Professor Tim Lang from the Centre for Food Policy at City, University of London told the committee this absence marked “a total failure of this paper”, adding: “We are not producing apples and pears, and horticulture that we need for public health reasons. We need a huge investment in colleges, infrastructural support and research to encourage a completely new and revitalised British horticulture industry.”

Similarly, Vicki Hird, policy co-ordinator at food and farming pressure group Sustain, argues: “We can repair that harm that the CAP did by investing and helping farmers to convert to top fruits, to other types of field vegetables, etc. That would diversify production and provide the 30 million new portions of fruit and veg that we need to deliver the seven-a-day we need to be eating.”

Several others also argue that the provision of healthy, safe and affordable food is a “public good” and should be funded as such, though the committee notes: “Subsidising food production is strictly constrained by World Trade Organization rules.”

Eustice argues: “The right thing to do is to reward farmers from the public purse for the public goods they deliver and to expect the market to pay a fair price for food, which reflects the cost of production — rather than tax the consumers, give a subsidy to farmers and then have food at an undervalue.”

Productivity

 
AHDB chief strategy officer Tom Hind warns that increasing farm productivity is “absolutely critical” to delivering the Government’s aims, adding: “The average rate of productivity growth in UK agriculture and horticulture over the last 10-15 years is about 0.9% a year, whereas in the Netherlands it is around 3.9% a year.”

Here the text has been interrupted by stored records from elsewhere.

(* ===== verification/FsNode.v ===== *)
(** * The inodes on the disk (xv6: fs.c, iupdate and ilock) *)

From stdpp Require Import functions.
From S2P Require Import Prelude Bytes Xstring Bio Log Fs FsInv FsMap FsFile.

Implicit Types (sb : superblock) (ic : list inode) (v : contents) (own : Z → use) (L : gset Z) (g : Z → Prop) (addrs c x : list Z) (i k : inode).

(** The 64 bytes of an inode. *)
Definition dinode_bytes i : list Z :=
  le_enc 2 (i_type i) ++ le_enc 2 (i_major i) ++ le_enc 2 (i_minor i) ++ le_enc 2 (i_nlink i) ++ le_enc 4 (i_size i) ++
  concat (map (λ j, le_enc 4 (nth j (i_addrs i) 0)) (seq 0 (NDIRECT + 1))).

Lemma length_dinode_bytes i : length (dinode_bytes i) = DINODE.
Proof. done. Qed.

Lemma put_next {A} (off k : nat) (bs bs2 l : list A) :
  k = (off + length bs)%nat → (off ≤ length l)%nat → put k bs2 (put off bs l) = put off (bs ++ bs2) l.
Proof. intros -> Ho. by apply put_put_next. Qed.

Lemma put_dinode_eq o i x : (o ≤ length x)%nat → put_dinode o i x = put o (dinode_bytes i) x.
Proof.
  intros Ho. unfold put_dinode, put_u32, put_u16. cbn [seq foldl NDIRECT Nat.add]. repeat (rewrite (put_next o) by (rewrite ?length_app, ?length_le_enc; lia)).
  unfold dinode_bytes. cbn [seq map concat NDIRECT Nat.add]. by rewrite <- !app_assoc, app_nil_r.
Qed.

Lemma get_put_inside {A} o d n (bs l : list A) : (o + length bs ≤ length l)%nat → (d + n ≤ length bs)%nat → get (o + d) n (put o bs l) = get d n bs.
Proof.
  intros Hl Hd. apply list_eq. intros j. rewrite !lookup_get. case_decide; [|done]. rewrite lookup_put by done. rewrite decide_True by lia. f_equal. lia.
Qed.

Definition short (z : Z) : Prop := - 2 ^ 15 ≤ z < 2 ^ 15.
Lemma i16_range z : short (i16 z).
Proof. unfold short, i16. pose proof (Z.mod_pos_bound (z + 2 ^ 15) (2 ^ 16)). lia. Qed.
Lemma i16_enc z : short z → i16 (le_dec (le_enc 2 z)) = z.
Proof. intros Hz. rewrite le_dec_enc. unfold i16, short in *. change (256 ^ Z.of_nat 2) with (2 ^ 16). rewrite Zplus_mod_idemp_l, Z.mod_small; lia. Qed.
Lemma u32_enc z : 0 ≤ z < 2 ^ 32 → le_dec (le_enc 4 z) = z.
Proof. intros Hz. rewrite le_dec_enc. by apply Z.mod_small. Qed.

(** The fields of an inode are in range. *)
Record inode_ok i : Prop := {
  io_type : short (i_type i); io_major : short (i_major i); io_minor : short (i_minor i); io_nlink : short (i_nlink i);
  io_size : 0 ≤ i_size i < 2 ^ 32;
  io_len : length (i_addrs i) = S NDIRECT;
  io_addrs : Forall (λ a, 0 ≤ a < 2 ^ 32) (i_addrs i)
}.

(** What an inode of the cache has of its copy on the disk. *)
Definition with_fields k i : inode :=
  Inode (i_dev k) (i_inum k) (i_ref k) (i_lock k) (i_valid k) (i_type i) (i_major i) (i_minor i) (i_nlink i) (i_size i) (i_addrs i).
Lemma with_fields_id i : with_fields i i = i.
Proof. by destruct i. Qed.

(** Writing an inode and reading it gives its fields back. *)
Lemma of_put_dinode o i x k : (o + DINODE ≤ length x)%nat → inode_ok i → of_dinode o (put_dinode o i x) k = with_fields k i.
Proof.
  intros Hl Hok. rewrite put_dinode_eq by lia. unfold of_dinode, with_fields, get_i16, get_u32. rewrite <- (Nat.add_0_r o) at 1.
  rewrite !get_put_inside by (rewrite length_dinode_bytes; unfold DINODE in *; lia).
  change (get 0 2 (dinode_bytes i)) with (le_enc 2 (i_type i)). change (get 2 2 (dinode_bytes i)) with (le_enc 2 (i_major i)).
  change (get 4 2 (dinode_bytes i)) with (le_enc 2 (i_minor i)). change (get 6 2 (dinode_bytes i)) with (le_enc 2 (i_nlink i)).
  change (get 8 4 (dinode_bytes i)) with (le_enc 4 (i_size i)). rewrite !i16_enc by apply Hok. rewrite u32_enc by apply Hok. f_equal.
  destruct Hok as [_ _ _ _ _ Hn Ha]. destruct i as [? ? ? ? ? ? ? ? ? ? a]. cbn [i_addrs] in *.
  do 14 (destruct a as [|? a]; try done). cbn [seq map NDIRECT Nat.add]. rewrite <- !Nat.add_assoc, !get_put_inside by (rewrite length_dinode_bytes; unfold DINODE in *; lia).
  repeat (apply Forall_cons in Ha as [? Ha]). repeat (f_equal; [by apply u32_enc|]). f_equal. by apply u32_enc.
Qed.
Lemma of_put_other o o' i x k : (o + DINODE ≤ length x)%nat → (o' + DINODE ≤ o ∨ o + DINODE ≤ o')%nat → of_dinode o' (put_dinode o i x) k = of_dinode o' x k.
Proof.
  intros Hl Hd. rewrite put_dinode_eq by lia. unfold of_dinode, get_i16, get_u32. unfold DINODE in *.
  rewrite !get_put_ne by (rewrite length_dinode_bytes; unfold DINODE; lia). f_equal. apply map_ext_in. intros j Hj%in_seq. unfold NDIRECT in *.
  rewrite get_put_ne; [done| |]; rewrite length_dinode_bytes; unfold DINODE; lia.
Qed.
Lemma length_put_dinode o i x : (o + DINODE ≤ length x)%nat → length (put_dinode o i x) = length x.
Proof. intros Hl. rewrite put_dinode_eq by lia. by apply length_put. Qed.
Lemma IOFF_fits inum : (IOFF inum + DINODE ≤ BLOCK)%nat.
Proof. unfold IOFF, DINODE, BLOCK, IPB. pose proof (Z.mod_pos_bound inum 8). lia. Qed.
Lemma inode_apart sb n m : n ≠ m → IBLOCK n sb = IBLOCK m sb → (IOFF n + DINODE ≤ IOFF m ∨ IOFF m + DINODE ≤ IOFF n)%nat.
Proof. unfold IBLOCK, IOFF, IPB, DINODE. intros. dlia. Qed.

(** The file [inum] as the disk has it: its inode [i] and its bytes [c]. *)
Record on_disk sb v own (inum : Z) i c : Prop := {
  od_inum : 0 < inum < ninodes sb;
  od_node : ∃ x, v (IBLOCK inum sb) = Some x ∧ length x = BLOCK ∧ of_dinode (IOFF inum) x i = i;
  od_file : ifile v own inum (i_addrs i) (nblocks (length c));
  od_size : i_size i = Z.of_nat (length c);
  od_bytes : file_bytes v (i_addrs i) c
}.

(** ** What keeps a file *)

Lemma file_view v own v' own' inum addrs c :
  ifile v own inum addrs (nblocks (length c)) → (∀ n, belongs inum (own n) → v' n = v n) → (∀ n, belongs inum (own n) ∨ belongs inum (own' n) → own' n = own n) →
  file_bytes v addrs c → ifile v' own' inum addrs (nblocks (length c)) ∧ file_bytes v' addrs c.
Proof.
  intros [I1 I2 I3 I4 I5 I6 I7] Hv Ho HB.
  assert (∀ j, baddr v' addrs j = baddr v addrs j) as Hb.
  { intros j. unfold baddr. destruct (j <? NDIRECT)%nat; [done|]. destruct (Z.eqb_spec (ind_of addrs) 0) as [E|Hz]; [done|]. destruct I5 as [[? _]|Hi]; [done|].
    unfold entry_of. by rewrite Hv by (by rewrite Hi). }
  split; [constructor; [done|done| | | | |]|].
  - intros j Hj. rewrite Hb. specialize (I3 j Hj). by rewrite Ho by (left; by rewrite I3).
  - intros j Hj. rewrite Hb. by apply I4.
  - destruct I5 as [?|Hi]; [by left|right]. by rewrite Ho by (left; by rewrite Hi).
  - intros n j Hn. rewrite Hb. apply I6. by rewrite <- Ho by (right; by rewrite Hn).
  - intros n Hn. apply I7. by rewrite <- Ho by (right; by rewrite Hn).
  - intros j Hj. rewrite Hb. rewrite Hv by (rewrite (I3 _ (nblocks_lt _ _ Hj)); done). by apply HB.
Qed.

Lemma gives_others inum own own' inum' n : gives inum own own' → inum' ≠ inum → belongs inum' (own n) ∨ belongs inum' (own' n) → own' n = own n.
Proof.
  intros [G1 G2] Hne Hb. destruct (decide (own n = Unused)) as [E|E]; [|by apply G1]. destruct (G2 n E) as [E'|E']; [by rewrite E, E'|].
  destruct Hb as [Hb|Hb]; [by rewrite E in Hb|]. destruct (own' n); cbn in *; first [done|congruence].
Qed.

(** Another file is kept by a change of the blocks of [inum]. *)
Lemma on_disk_frame g sb v own v' own' inum inum' i c :
  finv g sb v own → frame sb (λ n, belongs inum (own n)) inum v own v' own' → inum' ≠ inum → on_disk sb v own inum' i c → on_disk sb v' own' inum' i c.
Proof.
  intros HI [Hg Hv] Hne [Hn Hx HF Hs HB]. destruct (fi_bm _ _ _ _ HI) as (_ & Hbm & _). destruct (fi_inode _ _ _ _ HI inum' Hn) as (_ & Hm & _ & Hb & _).
  destruct (file_view v own v' own' inum' (i_addrs i) c) as [HF' HB']; [done| | |done|].
  - intros n Hbn. apply Hv; [by intros E; rewrite E in Hbn|by intros ->; rewrite Hbm in Hbn|]. destruct (own n); cbn in *; first [done|congruence].
  - intros n. by apply (gives_others inum).
  - constructor; [done| |done|done|done]. rewrite Hv; [done|by rewrite Hm|done|rewrite Hm; by intros []].
Qed.

(** So it is by a change of the inode [inum]. *)
Lemma on_disk_iupdate_other g sb v own inum k inum' i c :
  finv g sb v own → 0 < inum < ninodes sb → inum' ≠ inum → on_disk sb v own inum' i c → on_disk sb (upd (IBLOCK inum sb) (put_dinode (IOFF inum) k) v) own inum' i c.
Proof.
  intros HI Hin Hne [Hn (x & Hx & Hl & Hd) HF Hs HB]. destruct (fi_inode _ _ _ _ HI inum Hin) as (_ & Hm & _).
  destruct (file_view v own (upd (IBLOCK inum sb) (put_dinode (IOFF inum) k) v) own inum' (i_addrs i) c) as [HF' HB']; [done| |done|done|].
  - intros n Hbn. rewrite upd_ne; [done|]. intros ->. by rewrite Hm in Hbn.
  - constructor; [done| |done|done|done]. destruct (decide (IBLOCK inum' sb = IBLOCK inum sb)) as [E|E]; [|rewrite upd_ne by done; by exists x].
    exists (put_dinode (IOFF inum) k x). rewrite <- E, (upd_eq _ _ _ x) by done. pose proof (IOFF_fits inum). pose proof (inode_apart sb _ _ Hne E).
    rewrite length_put_dinode, of_put_other by (rewrite ?Hl; lia). done.
Qed.

(** The file after its inode is written. *)
Lemma on_disk_iupdate g sb v own inum i c x :
  finv g sb v own → 0 < inum < ninodes sb → inode_ok i → v (IBLOCK inum sb) = Some x → length x = BLOCK →
  ifile v own inum (i_addrs i) (nblocks (length c)) → file_bytes v (i_addrs i) c → i_size i = Z.of_nat (length c) →
  on_disk sb (upd (IBLOCK inum sb) (put_dinode (IOFF inum) i) v) own inum i c.
Proof.
  intros HI Hin Hok Hx Hl HF HB Hs. destruct (fi_inode _ _ _ _ HI inum Hin) as (_ & Hm & _).
  destruct (file_view v own (upd (IBLOCK inum sb) (put_dinode (IOFF inum) i) v) own inum (i_addrs i) c) as [HF' HB']; [done| |done|done|].
  - intros n Hbn. rewrite upd_ne; [done|]. intros ->. by rewrite Hm in Hbn.
  - constructor; [done| |done|done|done]. exists (put_dinode (IOFF inum) i x). pose proof (IOFF_fits inum). rewrite (upd_eq _ _ _ x) by done.
    rewrite length_put_dinode, of_put_dinode, with_fields_id by (rewrite ?Hl; done). done.
Qed.

(** The fields that the disk gave are in range, and so are the addresses. *)
Lemma on_disk_ok g sb v own v' own' inum i c addrs nb :
  finv g sb v' own' → on_disk sb v own inum i c → ifile v' own' inum addrs nb → inode_ok (set_iaddrs addrs i).
Proof.
  intros HI [Hn (x & Hx & Hl & Hd) HF Hs HB] HF'.
  assert (∀ n u, own' n = u → u ≠ Meta → 0 ≤ n < 2 ^ 32) as Hr.
  { intros n u E Hu. destruct (owned_range _ _ _ _ _ _ HI E Hu) as (Hf & _ & _). pose proof (fi_size _ _ _ _ HI). unfold FSSIZE in *. lia. }
  pose proof (if_max _ _ _ _ _ HF) as Hmax. pose proof (nblocks_ge (length c)) as Hge. unfold BLOCK, NDIRECT, NINDIRECT in *.
  rewrite <- Hd. constructor; cbn [set_iaddrs of_dinode i_type i_major i_minor i_nlink i_size i_addrs]; try apply i16_range.
  - replace (get_u32 (IOFF inum + 8) x) with (i_size i) by (by rewrite <- Hd at 1). lia.
  - apply HF'.
  - apply Forall_lookup. intros j a Ha. pose proof (lookup_lt_Some _ _ _ Ha) as Hj. rewrite (if_len _ _ _ _ _ HF') in Hj. apply (list.nth_lookup_Some _ _ 0) in Ha.
    destruct (decide (j = NDIRECT)) as [->|Hj12]; [destruct (if_ind _ _ _ _ _ HF') as [[E _]|E]; unfold ind_of in E; rewrite Ha in E; [lia|by apply (Hr a (Indir inum))]|].
    assert (baddr v' addrs j = a) as E by (unfold baddr; by rewrite (proj2 (Nat.ltb_lt _ _)) by (unfold NDIRECT in *; lia)).
    destruct (decide (j < nb)%nat) as [Hlt|Hge']; [pose proof (if_data _ _ _ _ _ HF' j Hlt) as Hdj; rewrite E in Hdj; by apply (Hr a (Data inum j))|].
    pose proof (if_zero _ _ _ _ _ HF' j ltac:(unfold NDIRECT, NINDIRECT in *; lia)). lia.
Qed.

The AHDB also argues for a “one-stop shop for evidence, advice and knowledge that is independently and objectively verified”. Heeding this, the committee is calling for “a farm productivity plan by May 2019 at the latest” to help boost uptake of new technologies on farms, devise new tax breaks to assist farmers to invest in technology and to improve rural mobile and digital infrastructure.

It concludes with a warning: “Without clarity on funding, timing and delivery of the future agricultural policy, there is a risk that Defra’s welcome ambitions will not be met.”

Viewpoint: Chris Rose, commercial controller, Asplins producer organisation

We do not yet have a guarantee that the EU Fruit & Veg Scheme (FVS) will be continued or replicated post 31 March 2019. UK fruit and veg producers would survive without the FVS, as evidenced by the fact that many producers are not in POs [producer organisations]. However, smaller businesses would fail and only the largest businesses with multinational production and in-house marketing capability would prosper. UK growers would also be at a disadvantage compared with EU growers, who predominantly are in POs. Reducing diet-related illness and premature death is a public good, and increasing vegetable and fruit consumption is critical to achieving that public good. Fruit and veg should represent 40% of our diet and yet fruit and veg growers only receive 1% of current Government funding on farming. All producers who produce in an efficient, sustainable and environmentally sound manner should be eligible for support.